Liver transplantation and primary liver cancer in porphyria

Abstract

AbstractThe porphyrias are a heterogeneous group of metabolic disorders that result from defects in heme synthesis. The metabolic defects are present in all cells, but symptoms are mainly cutaneous or related to neuropathy. The porphyrias are highly relevant to hepatologists since patients can present with symptoms and complications that require liver transplantation (LT), and some porphyrias are associated with a high risk for primary liver cancer (PLC). Among the cutaneous porphyrias, erythropoietic protoporphyria (EPP) can lead to cholestatic liver failure where LT cures the liver disease but not the porphyria.

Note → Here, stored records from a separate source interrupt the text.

(** * casync: the archive encoder (src/caencoder.c, src/util.h)

    A shallow embedding of the pull-based encoder, CaEncoder.  The encoder
    object is a record threaded through every call; the kernel is an
    interface ([Posix]) whose calls thread an abstract world; the constants of
    the format registry and of def.h, which the encoder only includes, are the
    fields of [CaFormat].

    Conventions.  uint64_t, size_t (LP64) and the stat fields are [Z] with the
    wrap-around written [wrap64]; array cursors that the code keeps below the
    array length (node_idx, dirent_idx) are [nat]; a C function returning
    "negative errno or a small non-negative int" returns a [result]. *)

From Stdlib Require Import ZArith List Lia Bool String Ascii.
From Stdlib Require Import Sorting.Sorted Sorting.Permutation.
From Stdlib.Strings Require Import Byte.
Import ListNotations.
Local Open Scope Z_scope.

Set Implicit Arguments.

(** ** Machine integers *)

Definition UINT16_MAX : Z := 65535.
Definition UINT32_MAX : Z := 4294967295.
Definition UINT64_MAX : Z := 18446744073709551615.

Definition wrap64 (z : Z) : Z := z mod 2 ^ 64.

(** A C condition [x & mask] is true when the conjunction is not zero. *)
Definition has_flag (x mask : Z) : bool := negb (Z.land x mask =? 0).

(** ** Results *)

Inductive result (A : Type) : Type :=
| Ok (a : A)
| Err (errno : Z).
Arguments Err {A} errno.

(** errno.h, Linux numbering; [Err n] stands for the return value [-n]. *)
Definition EIO : Z := 5.
Definition E2BIG : Z := 7.
Definition EBADF : Z := 9.
Definition ENOMEM : Z := 12.
Definition EBUSY : Z := 16.
Definition ENOTDIR : Z := 20.
Definition EISDIR : Z := 21.
Definition EINVAL : Z := 22.
Definition ENOTTY : Z := 25.
Definition EUNATCH : Z := 49.
Definition EBADFD : Z := 77.
Definition EILSEQ : Z := 84.
Definition EPROTONOSUPPORT : Z := 93.
Definition EOPNOTSUPP : Z := 95.

(** ** sys/stat.h, dirent.h *)

(* Octal 0170000, 0140000, 0120000, 0100000, 0060000, 0040000, 0020000,
   0010000. *)
Definition S_IFMT : Z := 0xF000.
Definition S_IFSOCK : Z := 0xC000.
Definition S_IFLNK : Z := 0xA000.
Definition S_IFREG : Z := 0x8000.
Definition S_IFBLK : Z := 0x6000.
Definition S_IFDIR : Z := 0x4000.
Definition S_IFCHR : Z := 0x2000.
Definition S_IFIFO : Z := 0x1000.

Definition S_ISREG (m : Z) : bool := Z.land m S_IFMT =? S_IFREG.
Definition S_ISDIR (m : Z) : bool := Z.land m S_IFMT =? S_IFDIR.
Definition S_ISBLK (m : Z) : bool := Z.land m S_IFMT =? S_IFBLK.
Definition S_ISCHR (m : Z) : bool := Z.land m S_IFMT =? S_IFCHR.
Definition S_ISLNK (m : Z) : bool := Z.land m S_IFMT =? S_IFLNK.
Definition S_ISFIFO (m : Z) : bool := Z.land m S_IFMT =? S_IFIFO.
Definition S_ISSOCK (m : Z) : bool := Z.land m S_IFMT =? S_IFSOCK.

Definition DT_DIR : Z := 4.
Definition DT_REG : Z := 8.

Record timespec : Type := { tv_sec : Z; tv_nsec : Z }.

(** The fields of struct stat that the encoder reads. *)
Record stat : Type := {
  st_mode : Z;
  st_uid : Z;
  st_gid : Z;
  st_size : Z;
  st_rdev : Z;
  st_mtim : timespec
}.

(** The all-zero struct a designated initializer leaves behind. *)
Definition stat_zero : stat :=
  {| st_mode := 0; st_uid := 0; st_gid := 0; st_size := 0; st_rdev := 0;
     st_mtim := {| tv_sec := 0; tv_nsec := 0 |} |}.

Record dirent : Type := { d_name : string; d_type : Z }.

(** sys/sysmacros.h (glibc). *)
Definition major (dev : Z) : Z :=
  Z.lor (Z.shiftr (Z.land dev 0x00000000000fff00) 8)
        (Z.shiftr (Z.land dev 0xfffff00000000000) 32).
Definition minor (dev : Z) : Z :=
  Z.lor (Z.land dev 0x00000000000000ff)
        (Z.shiftr (Z.land dev 0x00000ffffff00000) 12).
(** * Live-session recorder: a model of [storage/session_store.py]

    The development embeds the three classes of the module,
    [GiftEvent], [SessionStats] and [SessionStore], and proves the
    properties of the aggregate, of the ranking views and of the
    session life cycle against that embedding.  The model comes first,
    then the vocabulary of the statements, then the proofs.

    Conventions of the model.
    - Python [int] is [Z]; [str] is [string]; [float] (and SQLite
      [REAL]) is a type [F] with the operations of the class [PyFloat].
      Nothing is assumed of those operations unless a statement says so;
      [binary64] instantiates them with IEEE doubles.  An [int] beyond
      the double range does not convert: the product
      [gift_value * gift_count] raises [OverflowError] then.
    - The order in which a [set] of strings is listed depends on the
      hash seed of the process; it is the operation of the class
      [PyHash], of which nothing but the elements is known.
    - [time.time()] is an input: every operation that reads the clock
      takes the reading as its argument [now].  A reading is a number,
      never NaN; it may be smaller than an earlier reading, as the
      system clock can be set back.
    - The SQLite database is the content of its two tables: [db] as
      seen through the store's single connection, [committed] as it is
      in the file.  A [connect], a statement or a commit that fails
      raises [sqlite3.Error] and leaves the tables as they were; which
      calls fail is decided by the list [io_faults] of the state, one
      flag per call.  What a failed operation leaves uncommitted stays
      visible to the connection, and is committed with the next commit
      that succeeds; it is lost when the connection is closed or a new
      store is made.
    - SQLite integers have 64 bits: binding an [int] outside that range
      raises [OverflowError] before the statement runs.  A NaN is bound
      as [NULL].
    - Calls run one at a time, as the lock of the store serialises them.
    - The logger is an output trace.
    - The [SessionStats] object a caller receives is the one in the
      registry; callers are taken not to write to it. *)

From stdpp Require Import base gmap sets list strings sorting.
From Stdlib Require Import ZArith Lia.
From Stdlib Require Floats.PrimFloat Floats.SpecFloat Floats.FloatOps.
From Stdlib Require Floats.FloatAxioms.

In acute porphyria (AP), neurotoxic porphyrin precursors are produced in the liver and LT is a curative treatment option in patients with recurrent severe neuropathic attacks. Patients with AP, mainly acute intermittent porphyria, have a significantly increased risk for PLC that warrants surveillance and adequate follow‐up of high‐risk groups. LT is well established in both EPP with liver failure and AP with recurrent attacks, but most transplant centres have little porphyria experience and cooperation between transplant hepatologists, and porphyria experts is important in the often‐difficult decisions on timing and management of comorbid conditions.